TORINO - Un giorno d' estate di metà anni 80 Luigi Firpo se ne stava in poltrona nella sua villa sulla collina torinese con la moglie Laura. Faceva zapping in tv. Su Canale 5 una graziosa signorina intervistava il padrone, Silvio Berlusconi. E ne magnificava l' enorme bagaglio culturale: «Lei è anche un grande studioso dei classici~». Il Cavaliere si schermiva: «Ma no, non dica così~». E lei: «Sì, invece, non faccia il modesto. Lei, dottore, ha appena pubblicato un' edizione pregiata dell' Utopia di Tommaso Moro, con una bellissima prefazione e una perfetta traduzione dal latino~». E lui: «Beh, in effetti il latino non lo conosciamo tutti, bisogna tradurlo~». Firpo, grande intellettuale torinese, polemista della Stampa con i suoi "Cattivi pensieri", ma soprattutto docente universitario di Storia delle dottrine politiche e fra i massimi esperti di cultura rinascimentale, drizzò le antenne. Anche perché aveva da poco tradotto e commentato un' edizione dell' "Utopia" per l' editore Guida di Napoli. L' intervistatrice attaccò a leggere la prefazione del Cavaliere.
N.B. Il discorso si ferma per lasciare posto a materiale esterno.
(** ** Type-2 packets and the current address *)

Lemma hdr_op_range (h : Z) : 0 <= hdr_op h < 4.
Proof.
  unfold hdr_op. change 3 with (Z.ones 2).
  rewrite Z.land_ones by lia. apply Z.mod_pos_bound. reflexivity.
Qed.

Lemma handle_op_Parser (op hdr : Z) (payload : list byte) (st : state) :
  op <> 3 -> handle_op Parser op hdr payload st = Ok st.
Proof.
  intros H. unfold handle_op. apply Z.eqb_neq in H. rewrite H.
  destruct (op =? 0), (op =? 1), (op =? 2); reflexivity.
Qed.

Lemma handle_op_Rewriter (hdr : Z) (payload : list byte) (st : state) :
  hdr_op hdr <> 3 ->
  0 <= hdr < 2 ^ 32 ->
  handle_op Rewriter (hdr_op hdr) hdr payload st
  = Ok (write payload (write (be_split 4 hdr) st)).
Proof.
  intros H Hh. pose proof (hdr_op_range hdr) as R.
  unfold handle_op, handle_nop, handle_read, handle_write, emit_packet.
  rewrite (pack_ok 4 hdr Hh). cbn [bind].
  destruct (Z.eqb_spec (hdr_op hdr) 3); [contradiction|].
  destruct (Z.eqb_spec (hdr_op hdr) 0); [reflexivity|].
  destruct (Z.eqb_spec (hdr_op hdr) 1); [reflexivity|].
  destruct (Z.eqb_spec (hdr_op hdr) 2); [reflexivity|]. lia.
Qed.

(** C9, the claim as stated fails: a type-2 packet (header 0x40000000) right
    after the sync word, with no type-1 header before it, is decoded and
    re-emitted; the current address is still unassigned at the end. *)
Lemma type2_without_type1_is_decoded :
  hdr_typ 0x40000000 = 2 /\
  handle_bin Rewriter 8 (Some 8%nat) (init (sync_word ++ be_split 4 0x40000000))
  = Ok (mkState (sync_word ++ be_split 4 0x40000000) 8 Unset
                (sync_word ++ be_split 4 0x40000000) []).
Proof. split; reflexivity. Qed.

(** C9, amended: [handle_type2] never consults the current address.  For
    every type-2 header with an opcode other than 3 and a complete payload,
    Parser accepts the packet and Rewriter re-emits it verbatim, whatever
    the current address is, assigned or not.  Squeeze re-emits it verbatim
    too when it is a nop or a read; when it is a write, Squeeze fails with
    [AttributeError] if no address was ever assigned, and only then. *)
Theorem type2_ignores_address (h : Z) (st : state) :
  0 <= h < 2 ^ 32 ->
  hdr_op h <> 3 ->
  (Z.to_nat (Z.land h 0x7ffffff * 4) <= remaining st)%nat ->
  let payload := peek (Z.to_nat (Z.land h 0x7ffffff * 4)) st in
  let st' := set_tell st (tell st + length payload) in
  handle_type2 Parser h st = Ok st' /\
  handle_type2 Rewriter h st = Ok (write payload (write (be_split 4 h) st')) /\
  (hdr_op h <> 2 ->
   handle_type2 Squeeze h st = Ok (write payload (write (be_split 4 h) st'))) /\
  (hdr_op h = 2 -> addr st = Unset ->
   handle_type2 Squeeze h st = Raise (AttributeError "addr")) /\
  (hdr_op h = 2 -> addr st <> Unset ->
   handle_type2 Squeeze h st <> Raise (AttributeError "addr")).
Proof.
  intros Hh Hop Hrem payload st'.
  assert (Hlen : Z.of_nat (length payload) = Z.land h 0x7ffffff * 4).
  { subst payload. rewrite length_peek, Nat.min_l by exact Hrem.
    apply Z2Nat.id.
    assert (0 <= Z.land h 0x7ffffff) by (apply Z.land_nonneg; lia). lia. }
  unfold handle_type2. rewrite read_peek. fold payload. fold st'.
  rewrite Hlen, Z.eqb_refl. fold (hdr_op h).
  split; [|split; [|split; [|split]]].
  - now apply handle_op_Parser.
  - now apply handle_op_Rewriter.
  - intros H2. pose proof (hdr_op_range h) as R.
    unfold handle_op, handle_nop, handle_read, emit_packet.
    rewrite (pack_ok 4 h Hh). cbn [bind].
    destruct (Z.eqb_spec (hdr_op h) 3); [contradiction|].
    destruct (Z.eqb_spec (hdr_op h) 0); [reflexivity|].
    destruct (Z.eqb_spec (hdr_op h) 1); [reflexivity|].
    destruct (Z.eqb_spec (hdr_op h) 2); [contradiction|]. lia.
  - intros H2 Ha. unfold handle_op. rewrite H2. cbn [Z.eqb Pos.eqb].
    unfold handle_write, Squeeze_handle_write, addr_eq.
    subst st'. cbn [set_tell addr]. now rewrite Ha.
  - intros H2 Ha. unfold handle_op. rewrite H2. cbn [Z.eqb Pos.eqb].
    unfold handle_write, Squeeze_handle_write, addr_eq, emit_packet.
    subst st'. cbn [set_tell addr].
    rewrite (pack_ok 4 h Hh).
    destruct (addr st) as [| |a]; [contradiction| |]; cbn [bind]; [discriminate|].
    destruct (match index "CRC" registers with Some i => a =? i | None => false end).
    { unfold unpack. destruct (Nat.eqb (length payload) 4); cbn [bind]; discriminate. }
    destruct (match index "IDCODE" registers with Some i => a =? i | None => false end);
      [|discriminate].
    unfold unpack. destruct (Nat.eqb (length payload) 4); cbn [bind]; [|discriminate].
    unfold pack. destruct (_ && _); cbn [bind]; discriminate.
Qed.

Lemma type2_ignores_address_witness :
  handle_type2 Rewriter 0x50000001 (init (be_split 4 7))
  = Ok (write (be_split 4 7) (write (be_split 4 0x50000001) (set_tell (init (be_split 4 7)) 4)))
  /\ handle_type2 Squeeze 0x50000001 (init (be_split 4 7)) = Raise (AttributeError "addr").
Proof.
  destruct (type2_ignores_address 0x50000001 (init (be_split 4 7))) as (_ & HR & _ & HS & _).
  - lia.
  - discriminate.
  - apply Nat.leb_le. reflexivity.
  - split; [exact HR | apply HS; reflexivity].
Defined.

(** ** Reading what an encoder wrote

    The lemmas below follow the stream by [rest]: when the bytes ahead are
    [x ++ tl], reading [length x] bytes yields [x] and leaves [tl]. *)

Lemma peek_rest (n : nat) (st : state) : peek n st = firstn n (rest st).
Proof. reflexivity. Qed.

Lemma rest_set_tell (st : state) (k : nat) :
  rest (set_tell st (tell st + k)) = skipn k (rest st).
Proof. unfold rest. cbn [set_tell stream tell]. apply skipn_add. Qed.

Section Ahead.

(** The bytes ahead are [x], then [tl]. *)
Variables (st : state) (x tl : list byte).
Hypothesis ahead : rest st = x ++ tl.

Lemma rest_app_tell : rest (set_tell st (tell st + length x)) = tl.
Proof.
  rewrite rest_set_tell, ahead, skipn_app, skipn_all, Nat.sub_diag. reflexivity.
Qed.

Lemma peek_app : peek (length x) st = x.
Proof.
  rewrite peek_rest, ahead, firstn_app, firstn_all, Nat.sub_diag.
  cbn [firstn]. apply app_nil_r.
Qed.

Lemma read_app : read (length x) st = (x, set_tell st (tell st + length x)).
Proof. now rewrite read_peek, peek_app. Qed.

(** Any object on the same stream, [length x] bytes further. *)
Lemma rest_at (st' : state) :
  stream st' = stream st ->
  tell st' = (tell st + length x)%nat ->
  rest st' = tl.
Proof.
  intros Hs Ht. rewrite <- rest_app_tell. unfold rest. now rewrite Hs, Ht.
Qed.

End Ahead.

Lemma remaining_rest (st : state) : remaining st = length (rest st).
Proof. unfold remaining, rest. now rewrite length_skipn. Qed.

Lemma rest_init (data : list byte) : rest (init data) = data.
Proof. reflexivity. Qed.

Lemma same_stream_rest (st st' : state) : same_stream st st' -> rest st' = rest st.
Proof. intros [Hs Ht]. unfold rest. now rewrite Hs, Ht. Qed.

Lemma emit_packet_same (hdr : Z) (payload : list byte) (st st' : state) :
  emit_packet hdr payload st = Ok st' -> same_stream st st'.
Proof.
  unfold emit_packet. intros H. inv_bind H. injection H as <-. now split.
Qed.

Lemma Squeeze_handle_write_same (hdr : Z) (payload : list byte) (st st' : state) :
  Squeeze_handle_write hdr payload st = Ok st' -> same_stream st st'.
Proof.
  unfold Squeeze_handle_write. intros H. inv_bind H.
  destruct a.
  - inv_bind H. injection H as <-. now split.
  - inv_bind H. destruct a.
    + inv_bind H. inv_bind H. now apply emit_packet_same in H.
    + now apply emit_packet_same in H.
Qed.

Lemma handle_op_same (c : cls) (op hdr : Z) (payload : list byte) (st st' : state) :
  handle_op c op hdr payload st = Ok st' -> same_stream st st'.
Proof.
  unfold handle_op, handle_nop, handle_read, handle_write.
  destruct (op =? 3); [discriminate|].
  destruct (op =? 0); [|destruct (op =? 1); [|destruct (op =? 2)]];
    destruct c; intros H;
    try (injection H as <-; now split);
    try (now apply emit_packet_same in H);
    now apply Squeeze_handle_write_same in H.
Qed.

Lemma handle_keystart_same (c : cls) (key : byte) (st st' : state) :
  handle_keystart c key st = Ok st' -> same_stream st st'.
Proof. destruct c; cbn; intros [= <-]; now split. Qed.

Lemma handle_sync_same (c : cls) (sync : list byte) (st st' : state) :
  handle_sync c sync st = Ok st' -> same_stream st st'.
Proof. destruct c; cbn; intros [= <-]; now split. Qed.

Lemma handle_binstart_same (c : cls) (n : Z) (st st' : state) :
  handle_binstart c n st = Ok st' -> same_stream st st'.
Proof.
  destruct c; cbn; intros H; try (injection H as <-; now split).
  all: destruct (pack 4 n); cbn in H; try discriminate; injection H as <-; now split.
Qed.

Lemma Parser_handle_meta_same (key : byte) (data : list byte) (st st' : state) :
  Parser_handle_meta key data st = Ok st' -> same_stream st st'.
Proof.
  unfold Parser_handle_meta.
  destruct (endswith data _); [|discriminate].
  destruct (utf8_valid _); [|discriminate].
  intros H. inv_bind H. injection H as <-. now split.
Qed.

Lemma handle_meta_same (c : cls) (key : byte) (data : list byte) (st st' : state) :
  handle_meta c key data st = Ok st' -> same_stream st st'.
Proof.
  destruct c; cbn [handle_meta]; intros H.
  - now apply Parser_handle_meta_same in H.
  - inv_bind H. inv_bind H. injection H as <-.
    apply Parser_handle_meta_same in E. destruct E. now split.
  - inv_bind H. inv_bind H. injection H as <-.
    apply Parser_handle_meta_same in E. destruct E. now split.
Qed.

Lemma handle_end_same (c : cls) (st st' : state) :
  handle_end c st = Ok st' -> same_stream st st'.
Proof. intros [= <-]. now split. Qed.

(** ** The packet loop on encoded packets *)

Lemma wf_packet_inv (p : packet) :
  wf_packet p = true ->
  0 <= p_hdr p < 2 ^ 32 /\
  ((hdr_typ (p_hdr p) = 1 /\ hdr_addr (p_hdr p) = Z.land (hdr_addr (p_hdr p)) 0x1f)
   \/ hdr_typ (p_hdr p) = 2) /\
  hdr_op (p_hdr p) <> 3 /\
  Z.of_nat (length (p_payload p)) = hdr_words (p_hdr p) * 4.
Proof.
  unfold wf_packet. cbv zeta.
  rewrite !andb_true_iff, orb_true_iff, andb_true_iff, negb_true_iff.
  rewrite Z.leb_le, Z.ltb_lt, !Z.eqb_eq, Z.eqb_neq. tauto.
Qed.

Lemma length_encode_packet (p : packet) :
  length (encode_packet p) = (4 + length (p_payload p))%nat.
Proof. unfold encode_packet. now rewrite length_app, length_be_split. Qed.

Lemma state_eq (s : list byte) (n n' : nat) (a : attr) (o : list byte) (l : list line) :
  n = n' -> mkState s n a o l = mkState s n' a o l.
Proof. now intros ->. Qed.

Lemma packet_loop_packet
    (c : cls) (fuel : nat) (end_at : option nat) (st : state) (p : packet) (tl : list byte) :
  wf_packet p = true ->
  rest st = encode_packet p ++ tl ->
  before_end end_at st ->
  packet_loop c (S fuel) end_at st =
    st' <- on_packet c p st ;; packet_loop c fuel end_at st'.
Proof.
  intros Hwf Hrest Hb.
  destruct (wf_packet_inv p Hwf) as (Hh & Htyp & Hop & Hlen).
  set (h := p_hdr p) in *.
  unfold encode_packet in Hrest. fold h in Hrest. rewrite <- app_assoc in Hrest.
  assert (Hp : peek 4 st = be_split 4 h).
  { rewrite <- (length_be_split 4 h) at 1. exact (peek_app st _ _ Hrest). }
  rewrite (packet_loop_step c fuel end_at st h Hb Hp Hh).
  pose proof (rest_app_tell st _ _ Hrest) as Hrest1.
  rewrite length_be_split in Hrest1.
  unfold on_packet. fold h. rewrite length_encode_packet.
  destruct Htyp as [[Ht Ha] | Ht]; rewrite Ht; cbn [Z.eqb Pos.eqb].
  - (* type 1 *)
    unfold handle_type1. fold (hdr_addr h). fold (hdr_op h).
    rewrite Ha at 1. rewrite Z.eqb_refl.
    unfold hdr_words in Hlen. fold h in Hlen. rewrite Ht in Hlen. cbn [Z.eqb Pos.eqb] in Hlen.
    rewrite <- Hlen, Nat2Z.id.
    set (st1 := set_addr (set_tell st (tell st + 4)) (PyInt (hdr_addr h))).
    assert (Hrest2 : rest st1 = p_payload p ++ tl) by exact Hrest1.
    rewrite (read_app st1 _ _ Hrest2), Z.eqb_refl.
    f_equal. f_equal. subst st1. unfold set_addr, set_tell. cbn [stream tell addr output stdout].
    apply state_eq. lia.
  - (* type 2 *)
    unfold handle_type2. fold (hdr_op h).
    unfold hdr_words in Hlen. fold h in Hlen. rewrite Ht in Hlen. cbn [Z.eqb Pos.eqb] in Hlen.
    rewrite <- Hlen, Nat2Z.id.
    rewrite (read_app _ _ _ Hrest1), Z.eqb_refl.
    f_equal. f_equal. unfold set_tell. cbn [stream tell addr output stdout].
    apply state_eq. lia.
Qed.

Lemma on_packet_stream (c : cls) (p : packet) (st st' : state) :
  on_packet c p st = Ok st' ->
  stream st' = stream st /\ tell st' = (tell st + length (encode_packet p))%nat.
Proof.
  unfold on_packet. intros H. apply handle_op_same in H. destruct H as [Hs Ht].
  rewrite Hs, Ht. destruct (hdr_typ (p_hdr p) =? 1); now split.
Qed.

Lemma on_packet_rest (c : cls) (p : packet) (st st' : state) (tl : list byte) :
  on_packet c p st = Ok st' ->
  rest st = encode_packet p ++ tl ->
  rest st' = tl.
Proof.
  intros H Hr. apply on_packet_stream in H. destruct H as [Hs Ht].
  rewrite <- (rest_app_tell st _ _ Hr). unfold rest.
  rewrite Hs, Ht. reflexivity.
Qed.

Lemma run_packets_stream (c : cls) (ps : list packet) : forall (st st' : state),
  run_packets c ps st = Ok st' ->
  stream st' = stream st /\ tell st' = (tell st + length (encode_packets ps))%nat.
Proof.
  induction ps as [|p ps IH]; intros st st' H; cbn [run_packets] in H.
  - injection H as <-. cbn. split; [reflexivity | lia].
  - inv_bind H. apply on_packet_stream in E. apply IH in H.
    destruct E as [Es Et], H as [Hs Ht].
    rewrite Hs, Ht, Es, Et. cbn [encode_packets flat_map].
    rewrite length_app. fold (encode_packets ps). split; [reflexivity | lia].
Qed.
Dopo le prime due frasi, l' anziano studioso fece un salto sul divano: «Ma quella prefazione è la mia! E' tutta copiata! Ma chi è questo signore? Ma come si permette?». L' episodio è tornato in mente a Laura Salvetti, la vedova di Firpo, qualche giorno fa, quando Silvio Berlusconi in una delle sue tele-esternazioni elettorali si è così descritto in terza persona: «Il presidente del Consiglio si è nutrito di ottime letture e ha un curriculum di studi rilevantissimo...». E' corsa in archivio, ha estratto una cartella intitolata "Berlusconi", ne ha cavato uno strano bigliettino autografo del Cavaliere e ha deciso di raccontarne il retroscena.
UNA STORIA VERA :
BERLUSCONI
E
IL PLAGIO.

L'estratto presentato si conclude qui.